#### PROVIDED RECORDS ####

(** [scan_once] with the loops of [_parse_object] ([parse_members], run
    at a key) and [_parse_array] ([parse_elems], run at an element).
    [depth] is the number of containers that may still be entered, one
    inside the other, before the recursion limit is reached.  [fuel]
    bounds the chain of calls; [json_loads] gives more than any text needs,
    so [OutOfFuel] is never its result. *)
Fixpoint scan_once (fuel : nat) (depth : nat) (s : str)
  : scan_result (PyValue * str) :=
  match fuel with
  | O => OutOfFuel
  | S fuel' =>
    match s with
    | [] => JSONDecodeError
    | c :: r =>
      if N.eqb c c_dquote then
        match scanstring r [] with
        | Some (k, r') => Decoded (PyStr k, r')
        | None => JSONDecodeError
        end
      else if N.eqb c c_lbrace then
        match depth with
        | O => TooDeep true
        | S depth' =>
          match skip_ws r with
          | c' :: r' =>
            if N.eqb c' c_rbrace then Decoded (PyDict [], r')
            else parse_members fuel' depth' [] (c' :: r')
          | [] => JSONDecodeError
          end
        end
      else if N.eqb c c_lbracket then
        match depth with
        | O => TooDeep false
        | S depth' =>
          match skip_ws r with
          | c' :: r' =>
            if N.eqb c' c_rbracket then Decoded (PyList [], r')
            else parse_elems fuel' depth' [] (c' :: r')
          | [] => JSONDecodeError
          end
        end
      else
        match match_constant s with
        | Some res => Decoded res
        | None => check_number (match_number s)
        end
    end
  end

with parse_members (fuel : nat) (depth : nat) (acc : pydict) (s : str)
  : scan_result (PyValue * str) :=
  match fuel with
  | O => OutOfFuel
  | S fuel' =>
    match s with
    | c :: r =>
      if N.eqb c c_dquote then
        match scanstring r [] with
        | None => JSONDecodeError
        | Some (key, r1) =>
          match skip_ws r1 with
          | c1 :: r2 =>
            if N.eqb c1 c_colon then
              match scan_once fuel' depth (skip_ws r2) with
              | Decoded (v, r3) =>
                let acc' := dict_set acc key v in
                match skip_ws r3 with
                | c2 :: r4 =>
                  if N.eqb c2 c_rbrace then Decoded (PyDict acc', r4)
                  else if N.eqb c2 c_comma
                  then parse_members fuel' depth acc' (skip_ws r4)
                  else JSONDecodeError
                | [] => JSONDecodeError
                end
              | JSONDecodeError => JSONDecodeError
              | IntTooLong n => IntTooLong n
              | TooDeep b => TooDeep b
              | OutOfFuel => OutOfFuel
              end
            else JSONDecodeError
          | [] => JSONDecodeError
          end
        end
      else JSONDecodeError
    | [] => JSONDecodeError
    end
  end

with parse_elems (fuel : nat) (depth : nat) (acc : list PyValue) (s : str)
  : scan_result (PyValue * str) :=
  match fuel with
  | O => OutOfFuel
  | S fuel' =>
    match scan_once fuel' depth s with
    | Decoded (v, r1) =>
      match skip_ws r1 with
      | c :: r2 =>
        if N.eqb c c_rbracket then Decoded (PyList (acc ++ [v]), r2)
        else if N.eqb c c_comma
        then parse_elems fuel' depth (acc ++ [v]) (skip_ws r2)
        else JSONDecodeError
      | [] => JSONDecodeError
      end
    | JSONDecodeError => JSONDecodeError
    | IntTooLong n => IntTooLong n
    | TooDeep b => TooDeep b
    | OutOfFuel => OutOfFuel
    end
  end.

(** ** Conversions and tests of the evaluator *)

(** [isinstance(v, int)]: [bool] is a subclass of [int]. *)
Definition isinstance_int (v : PyValue) : bool :=
  match v with
  | PyInt _ | PyBool _ => true
  | _ => false
  end.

####

• _WHAT YOU ARE ASKED TO DO_
The answer should consist solely of the lines from the first line above through the one with "bounds the chain", both included, repeated exactly.

• _RESULT OF THIS TASK_
(** [scan_once] with the loops of [_parse_object] ([parse_members], run
    at a key) and [_parse_array] ([parse_elems], run at an element).
    [depth] is the number of containers that may still be entered, one
    inside the other, before the recursion limit is reached.  [fuel]
    bounds the chain of calls; [json_loads] gives more than any text needs,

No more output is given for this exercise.